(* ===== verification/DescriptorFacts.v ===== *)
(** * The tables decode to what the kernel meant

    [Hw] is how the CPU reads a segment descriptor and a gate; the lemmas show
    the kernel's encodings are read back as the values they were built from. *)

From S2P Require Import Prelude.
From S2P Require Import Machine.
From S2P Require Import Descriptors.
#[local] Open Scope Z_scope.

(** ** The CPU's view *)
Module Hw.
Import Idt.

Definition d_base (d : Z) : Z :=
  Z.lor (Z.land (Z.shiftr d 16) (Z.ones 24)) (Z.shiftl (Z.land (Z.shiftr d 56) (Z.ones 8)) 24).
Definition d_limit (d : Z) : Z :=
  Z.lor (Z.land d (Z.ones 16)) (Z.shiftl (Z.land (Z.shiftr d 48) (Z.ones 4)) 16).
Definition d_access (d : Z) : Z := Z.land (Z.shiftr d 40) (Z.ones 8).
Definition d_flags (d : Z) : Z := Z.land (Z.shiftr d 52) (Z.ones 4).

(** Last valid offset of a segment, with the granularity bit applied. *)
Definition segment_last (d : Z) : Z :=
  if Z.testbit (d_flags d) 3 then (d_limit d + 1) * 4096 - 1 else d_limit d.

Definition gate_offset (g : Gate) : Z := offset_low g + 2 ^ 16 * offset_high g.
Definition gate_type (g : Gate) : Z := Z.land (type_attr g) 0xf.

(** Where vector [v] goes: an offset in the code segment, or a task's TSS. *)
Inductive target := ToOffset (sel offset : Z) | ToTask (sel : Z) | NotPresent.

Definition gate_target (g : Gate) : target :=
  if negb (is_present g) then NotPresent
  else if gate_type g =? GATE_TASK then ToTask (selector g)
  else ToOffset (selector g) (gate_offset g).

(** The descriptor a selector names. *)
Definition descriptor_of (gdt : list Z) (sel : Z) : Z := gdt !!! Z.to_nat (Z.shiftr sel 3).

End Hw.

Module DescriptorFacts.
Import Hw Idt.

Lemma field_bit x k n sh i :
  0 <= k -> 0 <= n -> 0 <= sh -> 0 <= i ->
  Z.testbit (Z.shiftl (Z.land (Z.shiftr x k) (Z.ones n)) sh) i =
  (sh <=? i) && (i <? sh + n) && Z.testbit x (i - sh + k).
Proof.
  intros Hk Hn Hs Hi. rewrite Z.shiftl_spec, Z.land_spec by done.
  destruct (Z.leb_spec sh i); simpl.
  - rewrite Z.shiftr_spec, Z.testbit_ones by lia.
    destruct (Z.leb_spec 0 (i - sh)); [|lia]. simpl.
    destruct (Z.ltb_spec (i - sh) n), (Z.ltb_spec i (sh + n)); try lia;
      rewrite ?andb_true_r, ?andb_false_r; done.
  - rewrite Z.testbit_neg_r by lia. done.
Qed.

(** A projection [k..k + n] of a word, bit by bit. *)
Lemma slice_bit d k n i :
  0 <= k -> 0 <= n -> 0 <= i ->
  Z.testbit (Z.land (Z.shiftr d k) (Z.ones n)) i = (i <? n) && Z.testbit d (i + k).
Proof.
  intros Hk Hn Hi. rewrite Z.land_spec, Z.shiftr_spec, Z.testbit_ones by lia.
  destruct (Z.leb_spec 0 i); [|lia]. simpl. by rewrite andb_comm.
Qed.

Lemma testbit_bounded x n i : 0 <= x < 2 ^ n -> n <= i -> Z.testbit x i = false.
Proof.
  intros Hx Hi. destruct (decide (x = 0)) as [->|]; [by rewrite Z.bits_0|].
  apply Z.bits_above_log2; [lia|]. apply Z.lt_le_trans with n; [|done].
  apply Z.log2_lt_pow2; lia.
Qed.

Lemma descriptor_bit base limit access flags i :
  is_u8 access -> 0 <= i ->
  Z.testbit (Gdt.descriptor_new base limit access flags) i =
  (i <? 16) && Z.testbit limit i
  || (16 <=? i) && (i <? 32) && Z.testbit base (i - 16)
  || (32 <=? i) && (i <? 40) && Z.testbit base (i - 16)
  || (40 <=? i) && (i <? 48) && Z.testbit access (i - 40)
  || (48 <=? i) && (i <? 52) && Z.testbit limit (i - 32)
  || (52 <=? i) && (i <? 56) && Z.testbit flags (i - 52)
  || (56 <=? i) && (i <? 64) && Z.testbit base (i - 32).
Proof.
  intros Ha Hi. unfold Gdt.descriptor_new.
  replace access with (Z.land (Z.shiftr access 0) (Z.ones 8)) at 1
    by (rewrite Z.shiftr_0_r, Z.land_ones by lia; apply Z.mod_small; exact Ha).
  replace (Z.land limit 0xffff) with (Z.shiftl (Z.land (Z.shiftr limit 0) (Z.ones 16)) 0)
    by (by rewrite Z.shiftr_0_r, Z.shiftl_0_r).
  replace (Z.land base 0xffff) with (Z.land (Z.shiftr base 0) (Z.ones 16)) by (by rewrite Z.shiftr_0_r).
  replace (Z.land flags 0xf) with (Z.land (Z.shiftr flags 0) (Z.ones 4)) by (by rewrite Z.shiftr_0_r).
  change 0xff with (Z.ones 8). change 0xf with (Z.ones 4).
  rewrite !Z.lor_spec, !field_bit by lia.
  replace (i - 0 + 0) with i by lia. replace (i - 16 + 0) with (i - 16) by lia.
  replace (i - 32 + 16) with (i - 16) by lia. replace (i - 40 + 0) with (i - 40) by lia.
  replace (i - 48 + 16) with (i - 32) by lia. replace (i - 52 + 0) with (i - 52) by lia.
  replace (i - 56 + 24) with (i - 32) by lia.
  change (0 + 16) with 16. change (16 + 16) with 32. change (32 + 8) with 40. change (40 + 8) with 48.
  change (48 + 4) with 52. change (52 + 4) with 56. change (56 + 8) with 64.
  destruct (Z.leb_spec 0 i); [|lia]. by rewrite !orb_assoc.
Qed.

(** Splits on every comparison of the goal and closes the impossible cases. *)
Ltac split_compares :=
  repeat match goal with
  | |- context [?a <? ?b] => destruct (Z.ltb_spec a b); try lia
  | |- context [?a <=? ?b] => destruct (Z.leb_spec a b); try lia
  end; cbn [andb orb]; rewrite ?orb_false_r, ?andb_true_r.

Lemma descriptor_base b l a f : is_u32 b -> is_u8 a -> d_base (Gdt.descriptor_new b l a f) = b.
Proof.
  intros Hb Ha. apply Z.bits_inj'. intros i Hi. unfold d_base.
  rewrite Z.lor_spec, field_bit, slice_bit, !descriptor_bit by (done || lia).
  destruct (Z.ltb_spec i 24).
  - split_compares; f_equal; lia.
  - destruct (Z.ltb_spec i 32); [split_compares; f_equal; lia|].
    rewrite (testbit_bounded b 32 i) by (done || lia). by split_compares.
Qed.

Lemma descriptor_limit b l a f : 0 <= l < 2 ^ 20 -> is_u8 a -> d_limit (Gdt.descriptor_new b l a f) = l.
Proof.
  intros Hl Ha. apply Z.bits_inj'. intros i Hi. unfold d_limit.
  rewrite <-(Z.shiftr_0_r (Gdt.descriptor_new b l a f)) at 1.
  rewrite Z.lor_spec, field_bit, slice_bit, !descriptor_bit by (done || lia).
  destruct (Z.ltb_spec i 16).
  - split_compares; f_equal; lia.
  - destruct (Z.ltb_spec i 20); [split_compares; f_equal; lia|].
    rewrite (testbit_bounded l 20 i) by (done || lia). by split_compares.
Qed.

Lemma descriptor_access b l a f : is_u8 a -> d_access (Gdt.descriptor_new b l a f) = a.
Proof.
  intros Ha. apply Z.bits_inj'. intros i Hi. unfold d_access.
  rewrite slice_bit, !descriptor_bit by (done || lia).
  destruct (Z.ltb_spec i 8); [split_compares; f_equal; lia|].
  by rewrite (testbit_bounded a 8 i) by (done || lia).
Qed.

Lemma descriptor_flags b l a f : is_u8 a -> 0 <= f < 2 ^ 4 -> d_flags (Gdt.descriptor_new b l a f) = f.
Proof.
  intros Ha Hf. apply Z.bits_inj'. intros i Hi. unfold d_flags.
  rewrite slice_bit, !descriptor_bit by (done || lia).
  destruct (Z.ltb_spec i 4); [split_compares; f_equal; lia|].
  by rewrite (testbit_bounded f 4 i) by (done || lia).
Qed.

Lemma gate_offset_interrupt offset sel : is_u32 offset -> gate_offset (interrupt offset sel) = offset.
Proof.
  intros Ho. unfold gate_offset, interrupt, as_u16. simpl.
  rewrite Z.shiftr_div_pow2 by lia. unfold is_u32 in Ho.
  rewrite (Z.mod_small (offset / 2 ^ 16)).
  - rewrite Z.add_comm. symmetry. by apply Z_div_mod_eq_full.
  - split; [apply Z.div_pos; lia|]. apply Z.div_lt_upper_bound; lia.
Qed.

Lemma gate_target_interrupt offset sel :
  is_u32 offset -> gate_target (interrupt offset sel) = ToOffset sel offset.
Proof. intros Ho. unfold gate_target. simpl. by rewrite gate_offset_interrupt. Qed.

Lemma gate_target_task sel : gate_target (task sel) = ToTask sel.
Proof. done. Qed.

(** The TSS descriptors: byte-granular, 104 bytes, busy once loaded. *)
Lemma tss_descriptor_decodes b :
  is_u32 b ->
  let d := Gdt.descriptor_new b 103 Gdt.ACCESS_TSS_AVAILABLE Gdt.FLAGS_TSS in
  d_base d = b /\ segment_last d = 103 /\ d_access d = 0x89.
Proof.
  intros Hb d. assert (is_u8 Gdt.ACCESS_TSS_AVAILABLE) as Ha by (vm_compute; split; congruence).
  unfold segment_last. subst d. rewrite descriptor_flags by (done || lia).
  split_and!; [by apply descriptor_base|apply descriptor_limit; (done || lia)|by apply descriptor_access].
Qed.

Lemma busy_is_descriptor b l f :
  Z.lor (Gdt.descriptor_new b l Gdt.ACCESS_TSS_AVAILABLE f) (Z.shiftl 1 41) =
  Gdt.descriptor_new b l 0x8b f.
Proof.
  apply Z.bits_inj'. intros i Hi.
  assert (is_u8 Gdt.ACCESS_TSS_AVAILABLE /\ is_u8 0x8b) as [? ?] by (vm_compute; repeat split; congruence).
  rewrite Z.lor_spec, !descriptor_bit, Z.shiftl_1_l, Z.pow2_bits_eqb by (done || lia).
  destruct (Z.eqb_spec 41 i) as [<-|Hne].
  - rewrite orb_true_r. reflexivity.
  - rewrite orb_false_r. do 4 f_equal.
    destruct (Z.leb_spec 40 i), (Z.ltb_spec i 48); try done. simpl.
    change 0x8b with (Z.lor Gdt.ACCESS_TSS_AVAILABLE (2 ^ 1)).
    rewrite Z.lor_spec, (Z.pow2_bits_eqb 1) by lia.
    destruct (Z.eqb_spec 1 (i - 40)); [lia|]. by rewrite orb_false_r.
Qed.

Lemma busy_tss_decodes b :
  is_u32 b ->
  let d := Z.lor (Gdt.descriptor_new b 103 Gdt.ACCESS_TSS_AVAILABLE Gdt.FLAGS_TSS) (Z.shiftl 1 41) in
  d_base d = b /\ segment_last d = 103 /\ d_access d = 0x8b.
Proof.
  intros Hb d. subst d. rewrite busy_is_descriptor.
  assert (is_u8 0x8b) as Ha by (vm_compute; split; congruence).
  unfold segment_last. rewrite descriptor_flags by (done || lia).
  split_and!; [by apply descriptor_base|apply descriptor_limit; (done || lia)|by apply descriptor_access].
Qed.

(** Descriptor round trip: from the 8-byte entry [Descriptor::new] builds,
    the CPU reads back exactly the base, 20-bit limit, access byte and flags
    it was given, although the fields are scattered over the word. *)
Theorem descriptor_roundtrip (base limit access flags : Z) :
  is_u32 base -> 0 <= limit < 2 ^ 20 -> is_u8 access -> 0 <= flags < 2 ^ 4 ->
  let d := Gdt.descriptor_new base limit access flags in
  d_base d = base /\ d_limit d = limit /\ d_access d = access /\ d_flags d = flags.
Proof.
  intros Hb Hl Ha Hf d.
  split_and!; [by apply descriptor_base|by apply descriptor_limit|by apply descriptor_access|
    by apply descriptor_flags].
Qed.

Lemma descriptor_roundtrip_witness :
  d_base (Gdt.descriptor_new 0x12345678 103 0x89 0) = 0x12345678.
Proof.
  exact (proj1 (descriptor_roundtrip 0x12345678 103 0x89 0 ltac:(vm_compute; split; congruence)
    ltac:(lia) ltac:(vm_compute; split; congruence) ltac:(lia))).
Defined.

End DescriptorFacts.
...
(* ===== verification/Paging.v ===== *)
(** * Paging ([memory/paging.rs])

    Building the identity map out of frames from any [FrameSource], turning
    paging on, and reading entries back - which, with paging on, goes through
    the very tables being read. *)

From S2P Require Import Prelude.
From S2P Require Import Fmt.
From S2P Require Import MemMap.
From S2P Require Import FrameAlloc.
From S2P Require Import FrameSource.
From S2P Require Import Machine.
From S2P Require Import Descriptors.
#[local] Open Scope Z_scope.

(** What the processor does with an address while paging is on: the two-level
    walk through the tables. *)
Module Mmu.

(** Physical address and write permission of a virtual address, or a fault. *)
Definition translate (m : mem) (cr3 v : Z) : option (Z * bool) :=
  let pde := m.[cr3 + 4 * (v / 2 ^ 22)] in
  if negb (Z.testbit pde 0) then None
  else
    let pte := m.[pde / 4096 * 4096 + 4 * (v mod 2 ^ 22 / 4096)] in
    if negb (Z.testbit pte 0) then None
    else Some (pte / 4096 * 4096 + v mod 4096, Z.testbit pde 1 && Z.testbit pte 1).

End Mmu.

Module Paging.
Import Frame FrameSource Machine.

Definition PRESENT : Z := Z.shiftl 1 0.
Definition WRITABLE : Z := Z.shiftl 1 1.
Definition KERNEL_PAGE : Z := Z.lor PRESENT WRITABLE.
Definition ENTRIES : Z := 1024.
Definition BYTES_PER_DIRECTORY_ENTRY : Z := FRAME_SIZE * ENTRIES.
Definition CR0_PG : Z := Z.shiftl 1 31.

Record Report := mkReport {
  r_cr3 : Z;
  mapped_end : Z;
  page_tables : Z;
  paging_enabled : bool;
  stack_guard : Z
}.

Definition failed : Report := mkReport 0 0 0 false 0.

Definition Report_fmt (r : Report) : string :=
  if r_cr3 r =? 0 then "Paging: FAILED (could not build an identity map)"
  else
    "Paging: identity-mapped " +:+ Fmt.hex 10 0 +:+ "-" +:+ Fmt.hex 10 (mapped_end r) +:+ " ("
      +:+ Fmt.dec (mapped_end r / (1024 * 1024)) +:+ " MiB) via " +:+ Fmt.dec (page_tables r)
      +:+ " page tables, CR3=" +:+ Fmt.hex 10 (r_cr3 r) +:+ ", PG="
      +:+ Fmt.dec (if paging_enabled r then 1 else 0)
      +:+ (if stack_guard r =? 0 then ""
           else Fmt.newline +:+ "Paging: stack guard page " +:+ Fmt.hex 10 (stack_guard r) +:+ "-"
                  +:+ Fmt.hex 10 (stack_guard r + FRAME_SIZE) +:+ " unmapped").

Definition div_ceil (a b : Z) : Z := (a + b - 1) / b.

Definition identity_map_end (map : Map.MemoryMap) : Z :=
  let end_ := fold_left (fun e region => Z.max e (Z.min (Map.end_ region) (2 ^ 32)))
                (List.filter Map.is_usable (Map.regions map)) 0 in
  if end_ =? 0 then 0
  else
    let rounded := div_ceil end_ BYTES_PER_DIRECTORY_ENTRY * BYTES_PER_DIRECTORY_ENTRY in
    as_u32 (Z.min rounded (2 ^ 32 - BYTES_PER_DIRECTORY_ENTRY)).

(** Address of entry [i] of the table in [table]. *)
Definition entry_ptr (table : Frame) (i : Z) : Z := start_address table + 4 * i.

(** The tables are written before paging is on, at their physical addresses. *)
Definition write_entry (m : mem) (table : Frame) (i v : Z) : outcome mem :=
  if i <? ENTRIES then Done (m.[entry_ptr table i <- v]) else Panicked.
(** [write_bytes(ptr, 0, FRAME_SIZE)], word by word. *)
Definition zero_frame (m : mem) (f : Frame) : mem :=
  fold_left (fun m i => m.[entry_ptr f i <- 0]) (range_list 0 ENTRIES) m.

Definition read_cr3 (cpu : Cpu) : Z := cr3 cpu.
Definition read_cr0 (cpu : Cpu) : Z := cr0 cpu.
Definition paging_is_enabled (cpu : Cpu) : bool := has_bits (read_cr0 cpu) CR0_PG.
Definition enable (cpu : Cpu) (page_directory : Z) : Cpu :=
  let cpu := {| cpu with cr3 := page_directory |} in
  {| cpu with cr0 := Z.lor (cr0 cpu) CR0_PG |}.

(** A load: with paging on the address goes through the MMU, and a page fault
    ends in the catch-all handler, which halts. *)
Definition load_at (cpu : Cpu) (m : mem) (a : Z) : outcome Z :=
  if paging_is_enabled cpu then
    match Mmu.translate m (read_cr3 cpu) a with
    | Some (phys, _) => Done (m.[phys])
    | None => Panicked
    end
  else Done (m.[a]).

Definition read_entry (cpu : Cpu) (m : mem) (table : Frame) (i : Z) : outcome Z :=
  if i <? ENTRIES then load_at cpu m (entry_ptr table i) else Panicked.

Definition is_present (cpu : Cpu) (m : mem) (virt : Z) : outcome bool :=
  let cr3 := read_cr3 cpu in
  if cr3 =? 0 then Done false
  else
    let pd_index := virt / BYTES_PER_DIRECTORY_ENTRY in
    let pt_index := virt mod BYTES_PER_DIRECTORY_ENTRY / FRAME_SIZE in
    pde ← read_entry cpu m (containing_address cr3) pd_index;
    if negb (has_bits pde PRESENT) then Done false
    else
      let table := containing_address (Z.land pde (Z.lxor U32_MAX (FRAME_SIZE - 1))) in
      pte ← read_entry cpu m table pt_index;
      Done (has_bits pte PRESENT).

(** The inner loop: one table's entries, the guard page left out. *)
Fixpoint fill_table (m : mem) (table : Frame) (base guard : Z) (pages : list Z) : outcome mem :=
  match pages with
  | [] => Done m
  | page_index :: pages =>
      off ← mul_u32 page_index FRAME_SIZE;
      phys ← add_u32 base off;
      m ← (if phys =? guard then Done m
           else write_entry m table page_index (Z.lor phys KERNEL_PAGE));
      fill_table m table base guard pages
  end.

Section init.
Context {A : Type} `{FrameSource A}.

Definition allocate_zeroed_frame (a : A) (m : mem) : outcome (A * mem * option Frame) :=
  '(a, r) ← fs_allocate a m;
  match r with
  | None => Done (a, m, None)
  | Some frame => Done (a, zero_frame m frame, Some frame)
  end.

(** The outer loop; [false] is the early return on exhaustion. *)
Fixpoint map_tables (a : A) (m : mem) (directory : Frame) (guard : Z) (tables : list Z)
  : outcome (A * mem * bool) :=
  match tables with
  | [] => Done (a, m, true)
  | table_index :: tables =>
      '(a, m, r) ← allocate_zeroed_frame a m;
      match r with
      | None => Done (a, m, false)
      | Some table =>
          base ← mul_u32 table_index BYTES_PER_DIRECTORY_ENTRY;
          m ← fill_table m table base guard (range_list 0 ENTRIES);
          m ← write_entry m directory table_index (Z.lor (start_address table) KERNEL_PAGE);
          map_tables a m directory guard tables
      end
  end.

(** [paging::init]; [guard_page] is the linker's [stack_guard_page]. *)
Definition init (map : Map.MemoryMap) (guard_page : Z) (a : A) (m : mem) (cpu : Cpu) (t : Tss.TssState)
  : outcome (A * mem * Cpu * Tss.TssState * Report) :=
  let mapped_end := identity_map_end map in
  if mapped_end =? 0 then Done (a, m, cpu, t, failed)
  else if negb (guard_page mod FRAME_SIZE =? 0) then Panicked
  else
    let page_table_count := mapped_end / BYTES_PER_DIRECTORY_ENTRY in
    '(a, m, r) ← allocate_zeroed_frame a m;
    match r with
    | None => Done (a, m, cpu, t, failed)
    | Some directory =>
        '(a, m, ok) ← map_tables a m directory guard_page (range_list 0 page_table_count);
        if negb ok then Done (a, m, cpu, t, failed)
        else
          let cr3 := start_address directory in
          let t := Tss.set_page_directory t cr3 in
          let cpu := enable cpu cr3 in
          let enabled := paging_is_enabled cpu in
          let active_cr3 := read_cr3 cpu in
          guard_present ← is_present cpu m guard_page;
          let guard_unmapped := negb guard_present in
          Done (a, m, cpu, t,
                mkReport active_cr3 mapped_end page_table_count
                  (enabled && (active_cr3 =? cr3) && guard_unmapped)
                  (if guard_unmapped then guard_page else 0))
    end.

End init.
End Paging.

YOUR ASSIGNMENT
Taking the lines above, repeat exactly those from the line that contains "destruct (Z.ltb_spec i 4);" through the line that contains "Gdt.descriptor_new b l 0x8b f.", and both of those lines as well. Include nothing else.

ANSWER FOR THIS EXERCISE
  destruct (Z.ltb_spec i 4); [split_compares; f_equal; lia|].
  by rewrite (testbit_bounded f 4 i) by (done || lia).
Qed.

Lemma gate_offset_interrupt offset sel : is_u32 offset -> gate_offset (interrupt offset sel) = offset.
Proof.
  intros Ho. unfold gate_offset, interrupt, as_u16. simpl.
  rewrite Z.shiftr_div_pow2 by lia. unfold is_u32 in Ho.
  rewrite (Z.mod_small (offset / 2 ^ 16)).
  - rewrite Z.add_comm. symmetry. by apply Z_div_mod_eq_full.
  - split; [apply Z.div_pos; lia|]. apply Z.div_lt_upper_bound; lia.
Qed.

Lemma gate_target_interrupt offset sel :
  is_u32 offset -> gate_target (interrupt offset sel) = ToOffset sel offset.
Proof. intros Ho. unfold gate_target. simpl. by rewrite gate_offset_interrupt. Qed.

Lemma gate_target_task sel : gate_target (task sel) = ToTask sel.
Proof. done. Qed.

(** The TSS descriptors: byte-granular, 104 bytes, busy once loaded. *)
Lemma tss_descriptor_decodes b :
  is_u32 b ->
  let d := Gdt.descriptor_new b 103 Gdt.ACCESS_TSS_AVAILABLE Gdt.FLAGS_TSS in
  d_base d = b /\ segment_last d = 103 /\ d_access d = 0x89.
Proof.
  intros Hb d. assert (is_u8 Gdt.ACCESS_TSS_AVAILABLE) as Ha by (vm_compute; split; congruence).
  unfold segment_last. subst d. rewrite descriptor_flags by (done || lia).
  split_and!; [by apply descriptor_base|apply descriptor_limit; (done || lia)|by apply descriptor_access].
Qed.

Lemma busy_is_descriptor b l f :
  Z.lor (Gdt.descriptor_new b l Gdt.ACCESS_TSS_AVAILABLE f) (Z.shiftl 1 41) =
  Gdt.descriptor_new b l 0x8b f.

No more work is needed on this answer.